If they hold firm, there's a good chance the government may not put the programme motion to the vote - with a whip simply shouting "not moved" when the moment comes.
And then, perhaps, the empire will strike back. If the Commons is so keen on unlimited scrutiny of Lords reform, let them have it; postpone the summer recess for a few days and let the debate run through the night….see how they like that.

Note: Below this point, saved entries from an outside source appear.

(** * Student Face System: matching, registration and login policy

    A shallow embedding of [new.py], the Streamlit front end that registers
    students by face embedding and logs them in by cosine similarity against
    the embeddings fetched from a remote spreadsheet.

    Conventions of the embedding.
    - A NumPy [float64] is a binary64 number of the prover ([float]), with
      its rounding, its infinities and its [nan]; comparisons and [1 -
      threshold] are the processor's.
    - What the libraries compute is taken from them and not computed anew:
      the similarities of [sklearn]'s [cosine_similarity] (class [Sklearn]),
      whose last bits depend on the order in which the linked BLAS kernel
      adds, and the text form of numbers of NumPy and Python (class
      [FloatText]).  The checks that [cosine_similarity] makes before it
      computes, and the scan of [numpy.argmax], are written out.
    - A Python exception is a value of [exn]; code that can raise returns a
      [result].
    - Code that talks to the network, to Streamlit's cache, session state or
      page runs in the monad [M] over [state].  The page of the model holds
      the elements that [fetch_registered], [post_student] and the blocks of
      the buttons put on it; the elements of the two capture blocks (lines
      98, 101, 140, 143), the table of line 126 and the line "Logged in as"
      (line 157) are not on it. *)

From Stdlib Require Import Floats Reals Lia String Ascii ZArith Bool List.
Import ListNotations.
(** [operator==] and [operator!=] *)
Definition operator_eq (lhs rhs : SimpleVector) : option bool :=
  std_equal (simple_vector_ lhs) 0 (0 + size_ lhs) (simple_vector_ rhs) 0.

Definition operator_ne (lhs rhs : SimpleVector) : option bool :=
  negb <$> operator_eq lhs rhs.

(** [begin], [end] and their const twins: offsets from [Get()]. *)
Definition begin_ : M SimpleVector N := ret 0.
Definition end_ : M SimpleVector N := this <- get ;; ret (0 + size_ this).

(** ** Objects at addresses

    [operator=] compares the address of its receiver with the address of
    its argument, so it is modelled over a store of vector objects; a
    reference is the index of the object it refers to, and an access
    through a reference to no object is undefined. *)

Definition Store : Type := list SimpleVector.

(** A local object of a member function: constructing it touches no
    object of the store. *)
Definition local_object (ctor : M SimpleVector unit) : M Store SimpleVector :=
  fun objects =>
    match construct ctor with
    | Ok _ obj => Ok obj objects
    | Fail e _ => Fail e objects
    | UB => UB
    end.

(** [SimpleVector& operator=(const SimpleVector& rhs)]; [helper] is
    destroyed when its block ends. *)
Definition operator_assign (this rhs : nat) : M Store unit :=
  if negb (Nat.eqb this rhs) then
    objects <- get ;;
    rhs_obj <- lift_ub (objects !! rhs) ;;
    helper <- local_object (ctor_copy rhs_obj) ;;
    this_obj <- lift_ub (objects !! this) ;;
    let '(this_obj', _) := swap this_obj helper in
    put (<[this := this_obj']> objects)
  else ret tt.

(** ** The interface as a whole *)

Inductive Value : Type :=
| VVoid
| VElement (x : T)
| VSize (n : N)
| VBool (b : bool)
| VIterator (pos : N).

Inductive MemberCall : Type :=
| CallIndex (index : N)
| CallAt (index : N)
| CallBegin
| CallEnd
| CallGetSize
| CallGetCapacity
| CallIsEmpty
| CallClear
| CallResize (new_size : N)
| CallPushBack (item : T)
| CallPushBackMove (item : T)
| CallInsert (pos : N) (value : T)
| CallPopBack
| CallErase (pos : N)
| CallReserve (new_capacity : N).
(** * imghdr.what: a shallow embedding and its verified properties

    The repository's [imghdr.py] holds one function, [what(file, h=None)].
    It obtains at most 32 bytes (from [h], from a bytes-like [file], or by
    opening [str(file)]), asks Pillow for the format when Pillow could be
    imported, and otherwise compares the leading bytes with five fixed
    signatures.

    Python effects are modelled explicitly: a computation yields an outcome
    (a value or a raised exception) together with the file-system events it
    performed.  What Python and Pillow supply (opening a path, decoding a
    buffer, [str.lower]) is gathered in a [Runtime] record. *)

From Stdlib Require Import String Ascii Bool Arith Lia List Permutation.
From Stdlib.Strings Require Import Byte.
Import ListNotations.

Open Scope string_scope.
Open Scope list_scope.

(* ------------------------------------------------------------------ *)
(** ** Values *)

Definition bytes := list byte.

(** Exceptions derived from [Exception], the class both [except] clauses
    name: the ones a path open, a read or a decode are known to raise,
    and a catch-all for any other class. *)
Inductive PyExc : Type :=
| FileNotFoundError
| PermissionError
| IsADirectoryError
| ValueError
| OSError
| UnidentifiedImageError
| OtherException (class_name : string).

(** The [file] argument, typed [str | bytes | None] in the source; the
    [isinstance] test also admits a [bytearray]. *)
Inductive PyFile : Type :=
| FileStr (path : string)
| FileBytes (b : bytes)
| FileByteArray (b : bytes)
| FileNone.

(** [str(None)]; [str] of a string is the string itself. *)
Definition str_None : string := "None".

(* ------------------------------------------------------------------ *)
(** ** Effects: outcomes and file-system events *)

Inductive io_event : Type :=
| EvOpen (path : string)
| EvRead (n : nat)
| EvClose.

Inductive outcome (A : Type) : Type :=
| Returns (a : A)
| Raises (e : PyExc).
Arguments Returns {A} a.
Arguments Raises {A} e.

Definition Py (A : Type) : Type := outcome A * list io_event.

Definition ret {A} (a : A) : Py A := (Returns a, []).
(** X1: reading the five parameter handles of a newly constructed process,
    through its accessors, gives back the five numbers passed to the
    constructor; the curve and spot accessors give back the handles passed
    to it. *)
Theorem constructor_reads rf dv s0h (a b c d e : Real) (st : Store) :
  let ps := HestonProcess_new rf dv s0h a b c d e st in
  handle_value ps.2 (v0 ps.1) = Ok a
  /\ handle_value ps.2 (kappa ps.1) = Ok b
  /\ handle_value ps.2 (theta ps.1) = Ok c
  /\ handle_value ps.2 (sigma ps.1) = Ok d
  /\ handle_value ps.2 (rho ps.1) = Ok e
  /\ riskFreeRate ps.1 = rf
  /\ dividendYield ps.1 = dv
  /\ s0 ps.1 = s0h.
Proof.
  destruct (HestonProcess_new_spec rf dv s0h a b c d e st)
    as (q1 & q2 & q3 & q4 & q5 & st' & -> & _ & _ & _ & L1 & L2 & L3 & L4 & L5).
  cbv zeta. unfold v0, kappa, theta, sigma, rho, handle_value, value. simpl.
  rewrite L1, L2, L3, L4, L5. repeat split; reflexivity.
Qed.

(** X2: construction leaves every quote already in the store as it was,
    so a spot handle that read [spot] before still does, and
    [initialValues] on the new process returns [[spot, v0]] for the [v0]
    passed to the constructor. *)
Theorem constructor_initialValues rf dv s0h (spot a b c d e : Real)
    (st : Store) :
  handle_value st s0h = Ok spot ->
  let ps := HestonProcess_new rf dv s0h a b c d e st in
  (forall q v, st !! q = Some v -> ps.2 !! q = Some v)
  /\ handle_value ps.2 (s0 ps.1) = Ok spot
  /\ initialValues ps.1 ps.2 = Ok [spot; a].
Proof.
  intros Hspot.
  destruct (HestonProcess_new_spec rf dv s0h a b c d e st)
    as (q1 & q2 & q3 & q4 & q5 & st' & -> & _ & _ & Hkeep & L1 & _).
  cbv zeta. simpl.
  assert (Hspot' : handle_value st' s0h = Ok spot).
  { destruct s0h as [qs|]; [|discriminate]. unfold handle_value, value in *.
    simpl in *. destruct (st !! qs) as [v|] eqn:Hqs; [|discriminate].
    rewrite (Hkeep qs v Hqs). exact Hspot. }
  split; [exact Hkeep|]. split; [exact Hspot'|].
  unfold initialValues. simpl. rewrite Hspot'. simpl.
  unfold handle_value, value. simpl. rewrite L1. reflexivity.
Qed.

Lemma constructor_initialValues_witness :
  (forall q v, market !! q = Some v -> store !! q = Some v)
  /\ handle_value store (s0 process) = Ok (Num 100)
  /\ initialValues process store = Ok [Num 100; Num 0.04].
Proof.
  apply (constructor_initialValues (Some (flat_curve (Num 0.02)))
           (Some (flat_curve (Num 0))) (Some spot_quote) (Num 100)
           (Num 0.04) (Num 2) (Num 0.04) (Num 0.3) (Num (-0.6)) market).
  reflexivity.
Defined.

(** ** Which quotes each primitive reads *)

Lemma handle_value_setValue_ne (st : Store) q q' (v : Real) :
  q <> q' ->
  handle_value (setValue q v st) (Some q') = handle_value st (Some q').
Proof. intros Hne. unfold handle_value. simpl. apply value_setValue_ne, Hne. Qed.

Lemma handle_value_setValue_eq (st : Store) q (old v : Real) :
  st !! q = Some old -> handle_value (setValue q v st) (Some q) = Ok v.
Proof. intros Hq. unfold handle_value. simpl. apply (value_setValue_eq st q old v Hq). Qed.

(** [drift] reads the store only through [kappa_] and [theta_]. *)
Lemma drift_store_agree p (st st' : Store) t x :
  handle_value st (kappa_ p) = handle_value st' (kappa_ p) ->
  handle_value st (theta_ p) = handle_value st' (theta_ p) ->
  drift p st t x = drift p st' t x.
Proof. intros Hk Hth. unfold drift. rewrite Hk, Hth. reflexivity. Qed.

(** [diffusion] reads the store only through [rho_] and [sigma_]. *)
Lemma diffusion_store_agree p (st st' : Store) t x :
  handle_value st (rho_ p) = handle_value st' (rho_ p) ->
  handle_value st (sigma_ p) = handle_value st' (sigma_ p) ->
  diffusion p st t x = diffusion p st' t x.
Proof. intros Hrho Hsigma. unfold diffusion. rewrite Hrho, Hsigma. reflexivity. Qed.

(** X3: the five parameter quotes of a newly constructed process are five
    distinct objects, none of which was in the store before.  Setting any
    one of them is read back through its own handle and leaves what the
    other four handles read unchanged.  In particular setting [v0] changes
    neither [drift] nor [diffusion]; setting [sigma] or [rho] does not
    change [drift]; setting [kappa] or [theta] does not change
    [diffusion]. *)
Theorem constructed_parameters_separate rf dv s0h (a b c d e : Real)
    (st : Store) :
  let ps := HestonProcess_new rf dv s0h a b c d e st in
  exists qv0 qkappa qtheta qsigma qrho : Quote,
    v0 ps.1 = Some qv0 /\ kappa ps.1 = Some qkappa
    /\ theta ps.1 = Some qtheta /\ sigma ps.1 = Some qsigma
    /\ rho ps.1 = Some qrho
    /\ NoDup [qv0; qkappa; qtheta; qsigma; qrho]
    /\ (forall q, q ∈ [qv0; qkappa; qtheta; qsigma; qrho] -> st !! q = None)
    /\ (forall (q q' : Quote) (v1 : Real),
          q ∈ [qv0; qkappa; qtheta; qsigma; qrho] ->
          q' ∈ [qv0; qkappa; qtheta; qsigma; qrho] ->
          handle_value (setValue q v1 ps.2) (Some q')
          = if decide (q = q') then Ok v1 else handle_value ps.2 (Some q'))
    /\ forall (v1 : Real) (t : Time) (x : Array),
         handle_value (setValue qv0 v1 ps.2) (v0 ps.1) = Ok v1
         /\ drift ps.1 (setValue qv0 v1 ps.2) t x = drift ps.1 ps.2 t x
         /\ diffusion ps.1 (setValue qv0 v1 ps.2) t x
            = diffusion ps.1 ps.2 t x
         /\ drift ps.1 (setValue qsigma v1 ps.2) t x = drift ps.1 ps.2 t x
         /\ drift ps.1 (setValue qrho v1 ps.2) t x = drift ps.1 ps.2 t x
         /\ diffusion ps.1 (setValue qkappa v1 ps.2) t x
            = diffusion ps.1 ps.2 t x
         /\ diffusion ps.1 (setValue qtheta v1 ps.2) t x
            = diffusion ps.1 ps.2 t x.
Proof.
  destruct (HestonProcess_new_spec rf dv s0h a b c d e st)
    as (q1 & q2 & q3 & q4 & q5 & st' & -> & Hnd & Hnew & _
        & L1 & L2 & L3 & L4 & L5).
  cbv zeta. simpl. exists q1, q2, q3, q4, q5.
  do 5 (split; [reflexivity|]).
  split; [exact Hnd|]. split; [exact Hnew|].
  assert (Hlive : forall q, q ∈ [q1; q2; q3; q4; q5] -> is_Some (st' !! q)).
  { intros q Hq. repeat (apply elem_of_cons in Hq as [-> | Hq]; [eauto|]).
    apply elem_of_nil in Hq. contradiction. }
  split.
  { intros q q' v1 Hq Hq'. destruct (decide (q = q')) as [<- | Hne].
    - destruct (Hlive q Hq) as [old Hold].
      apply (handle_value_setValue_eq st' q old v1 Hold).
    - apply handle_value_setValue_ne, Hne. }
  apply NoDup_cons in Hnd as [N1 Hnd]. apply NoDup_cons in Hnd as [N2 Hnd].
  apply NoDup_cons in Hnd as [N3 Hnd]. apply NoDup_cons in Hnd as [N4 _].
  assert (Hne12 : q1 <> q2) by set_solver.
  assert (Hne13 : q1 <> q3) by set_solver.
  assert (Hne14 : q1 <> q4) by set_solver.
  assert (Hne15 : q1 <> q5) by set_solver.
  assert (Hne23 : q2 <> q3) by set_solver.
  assert (Hne24 : q2 <> q4) by set_solver.
  assert (Hne25 : q2 <> q5) by set_solver.
  assert (Hne34 : q3 <> q4) by set_solver.
  assert (Hne35 : q3 <> q5) by set_solver.
  intros v1 t x. unfold v0. simpl.
  split; [apply (handle_value_setValue_eq st' q1 a v1 L1)|].
  repeat split;
    (apply drift_store_agree || apply diffusion_store_agree);
    simpl; apply handle_value_setValue_ne; congruence.
Qed.
Section ObjectUpdates.

Context {V : Type}.

Lemma setProp_new (o : object V) (k : jstring) (v : V) :
  ~ In k (keys o) -> setProp o k v = o ++ [(k, v)].
Proof.
  induction o as [|[k' v'] o IH]; simpl; [reflexivity|].
  intros H. destruct (str_eqb k' k) eqn:E.
  - apply str_eqb_eq in E. subst. tauto.
  - f_equal. apply IH. tauto.
Qed.

Lemma getProp_app_notin (pre l : object V) (k : jstring) :
  ~ In k (keys pre) -> getProp (pre ++ l) k = getProp l k.
Proof.
  induction pre as [|[k' v'] pre IH]; simpl; [reflexivity|].
  intros H. destruct (str_eqb k' k) eqn:E.
  - apply str_eqb_eq in E. subst. tauto.
  - apply IH. tauto.
Qed.

Lemma setProp_app_notin (pre l : object V) (k : jstring) (v : V) :
  ~ In k (keys pre) -> setProp (pre ++ l) k v = pre ++ setProp l k v.
Proof.
  induction pre as [|[k' v'] pre IH]; simpl; [reflexivity|].
  intros H. destruct (str_eqb k' k) eqn:E.
  - apply str_eqb_eq in E. subst. tauto.
  - f_equal. apply IH. tauto.
Qed.

End ObjectUpdates.

Section SamplerFacts.

Variable A : arithmetic.






(** Over a set of distinct vowels the extraction loop appends the
    vowels that have a weight, in the order of the set, and adds their
    weights in that order. *)
Lemma extractVowelsIn_vowelSubset (table : object (number A)) :
  forall (langVowels : list jstring) (vowelFreq : object (number A))
         (t : number A),
    NoDup langVowels ->
    (forall k, In k langVowels -> ~ In k (keys vowelFreq)) ->
    extractVowelsIn A table langVowels vowelFreq t
    = (vowelFreq ++ vowelSubsetIn A table langVowels,
       fold_left (fun total e => n_add A total (snd e))
         (vowelSubsetIn A table langVowels) t).
Proof.
  induction langVowels as [|v rest IH]; intros vf t Hnd Hfresh; simpl.
  - now rewrite app_nil_r.
  - inversion Hnd as [|? ? Hv Hnd']; subst.
    unfold vowelSubsetIn. simpl.
    destruct (truthyIn A (getProp table v)); simpl.
    + rewrite setProp_new by (apply Hfresh; now left).
      rewrite IH; [|assumption|].
      * unfold vowelSubsetIn. now rewrite <- app_assoc.
      * intros k Hk. unfold keys. rewrite map_app, in_app_iff. simpl.
        intros [H | [<- | []]]; [|contradiction].
        apply (Hfresh k); [now right | exact H].
    + apply IH; [assumption|]. intros k Hk. apply Hfresh. now right.
Qed.

(** Over distinct keys the normalization loop divides every weight. *)
Lemma normalizeKeysIn_map (t : number A) :
  forall (rest pre : object (number A)),
    NoDup (keys (pre ++ rest)) ->
    normalizeKeysIn A t (keys rest) (pre ++ rest)
    = pre ++ map (fun e => (fst e, n_div A (snd e) t)) rest.
Proof.
  induction rest as [|[k w] rest IH]; intros pre Hnd; [reflexivity|].
  assert (Hk : ~ In k (keys pre)).
  { unfold keys in Hnd. rewrite map_app in Hnd. simpl in Hnd.
    apply NoDup_remove_2 in Hnd. intros H. apply Hnd.
    apply in_or_app. now left. }
  unfold normalizeKeysIn. simpl.
  rewrite getProp_app_notin, setProp_app_notin by assumption.
  simpl. rewrite str_eqb_refl. simpl.
  specialize (IH (pre ++ [(k, n_div A w t)])).
  unfold normalizeKeysIn in IH. rewrite <- !app_assoc in IH. simpl in IH.
  apply IH.
  unfold keys in *. rewrite map_app in *. simpl in *. exact Hnd.
Qed.

Lemma keys_vowelSubsetIn (table : object (number A))
    (vowelSet : list jstring) :
  keys (vowelSubsetIn A table vowelSet)
  = filter (fun v => truthyIn A (getProp table v)) vowelSet.
Proof.
  unfold vowelSubsetIn, keys. rewrite map_map. simpl. apply map_id.
Qed.

Lemma keys_renormalizeIn (entries : object (number A)) :
  keys (renormalizeIn A entries) = keys entries.
Proof. unfold renormalizeIn, keys. now rewrite map_map. Qed.

(** After lines 46-60 [vowelFreq] holds the vowels of the list that have
    a weight, each weight divided by the total the loop added up. *)
Lemma vowelWeightsIn_renormalized (table : object (number A))
    (langVowels : list jstring) :
  NoDup langVowels ->
  vowelWeightsIn A table langVowels
  = renormalizeIn A (vowelSubsetIn A table langVowels).
Proof.
  intros Hnd. unfold vowelWeightsIn.
  rewrite (extractVowelsIn_vowelSubset table langVowels [] (n_zero A) Hnd)
    by (intros k _ []).
  cbn [fst snd app].
  apply (normalizeKeysIn_map _ (vowelSubsetIn A table langVowels) []).
  simpl. rewrite keys_vowelSubsetIn. now apply NoDup_filter.
Qed.



End SamplerFacts.

(** ** Exact arithmetic *)





(** The loop summaries of the embedding on stores are the sampler in
    exact arithmetic. *)
Lemma pickGeneral_rational (freq : object Q) (langVowels : list jstring)
    (r : Q) :
  pickGeneral freq r = getRandomLetterIn rational freq langVowels false r.
Proof. reflexivity. Qed.

Lemma vowelWeights_rational (freq : object Q) (langVowels : list jstring) :
  vowelWeights freq langVowels = vowelWeightsIn rational freq langVowels.
Proof. reflexivity. Qed.

Lemma pickVowel_rational (freq : object Q) (langVowels : list jstring)
    (r : Q) :
  pickVowel freq langVowels r
  = getRandomLetterIn rational freq langVowels true r.
Proof. reflexivity. Qed.

(** On a store, [getRandomLetter] returns what the sampler returns in
    exact arithmetic for the next value of the random source. *)
Lemma getRandomLetter_rational (s : store) (language : jstring)
    (table : object Q) (langVowels : list jstring) (ensureVowel : bool) :
  wfStore s ->
  forLanguage (tableView s) language = Some table ->
  forLanguage (vowelTables s) language = Some langVowels ->
  fst (getRandomLetter language ensureVowel s)
  = Ok (getRandomLetterIn rational table langVowels ensureVowel
          (randomValues s (randomCalls s))).
Proof.
  intros Hwf Ht Hv.
  pose proof (forLanguage_tableView s language) as Hview.
  rewrite Ht in Hview.
  destruct (forLanguage (freqTables s) language) as [f|] eqn:Hf;
    [|discriminate].
  simpl in Hview. injection Hview as Hview.
  destruct ensureVowel.
  - rewrite (getRandomLetter_vowel s language f langVowels Hwf Hf Hv).
    now rewrite <- Hview.
  - rewrite getRandomLetter_general, Ht. reflexivity.
Qed.

(** ** The module's tables *)

(** The weights of the module's tables are positive. *)
Lemma static_weights_positive (lang : jstring) (table : object Q) :
  In (lang, table) letterFrequencies ->
  table <> [] /\ Forall (fun w => 0 < w) (map snd table).
Proof.
  assert (Hall : forallb (fun p => negb (length (snd p) =? 0)%nat &&
                                   forallb (fun e => Qlt_bool 0 (snd e))
                                     (snd p))
                   letterFrequencies = true) by reflexivity.
  rewrite forallb_forall in Hall. intros Hin.
  specialize (Hall _ Hin). simpl in Hall.
  apply andb_prop in Hall as [Hlen Hw]. split.
  - intros ->. discriminate.
  - rewrite forallb_forall in Hw. apply Forall_forall. intros w Hin'.
    apply in_map_iff in Hin' as (e & <- & He). specialize (Hw _ He).
    unfold Qlt_bool in Hw. apply negb_true_iff in Hw.
    apply Qnot_le_lt. intros Hle. apply Qle_bool_iff in Hle. congruence.
Qed.

Lemma letterFrequencies_keys_distinct (lang : jstring) (table : object Q) :
  In (lang, table) letterFrequencies -> NoDup (keys table).
Proof.
  assert (Hall : forallb (fun p => distinct (keys (snd p))) letterFrequencies
                 = true) by reflexivity.
  rewrite forallb_forall in Hall. intros Hin.
  apply distinct_NoDup. exact (Hall _ Hin).
Qed.

Lemma vowels_distinct (lang : jstring) (vowelSet : list jstring) :
  In (lang, vowelSet) vowels -> NoDup vowelSet.
Proof.
  assert (Hall : forallb (fun p => distinct (snd p)) vowels = true)
    by reflexivity.
  rewrite forallb_forall in Hall. intros Hin.
  apply distinct_NoDup. exact (Hall _ Hin).
Qed.

(** The doubles of [Doubles.letterFrequencies] are the literals of
    [letterFrequencies], each rounded to the nearest double. *)
Lemma doubles_of_the_literals :
  map (fun p => (fst p,
                 map (fun e => (fst e, Doubles.ofDecimal (snd e))) (snd p)))
      letterFrequencies
  = Doubles.letterFrequencies.
Proof. vm_compute. reflexivity. Qed.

Many of the new intake have scant experience of the loneliness of long-distance late-night legislating - and a couple of long nights on-call for votes, which might be forced at any moment, might instil a healthy appreciation of the virtues of programming. And if that's not enough, give 'em a miserable September, with day after day of committee stage debate.
The Conservatives' problem is that they have to show willing in order to keep the Lib Dems on board in the coalition. Nick Clegg's party is still bruised by the experience of the AV referendum, when its leader was targeted as a dishonest trimmer by a Conservative-led No campaign, for making a policy compromise with, er, the Conservatives. That has not been forgotten or forgiven and the consequences of what would certainly be seen as a further betrayal, would be toxic indeed. So the Tory whips have to be seen to be applying the thumbscrews, because the Lib Dems will take some convincing that they have not been double-crossed.
But if a combination of legislative grind, and appeals to loyalty and coalition solidarity fail to work, maybe another Monty Python sketch will be invoked to describe Nick Clegg's ambitions for Lords reform and maybe Nick Clegg himself; the one about the dead parrot.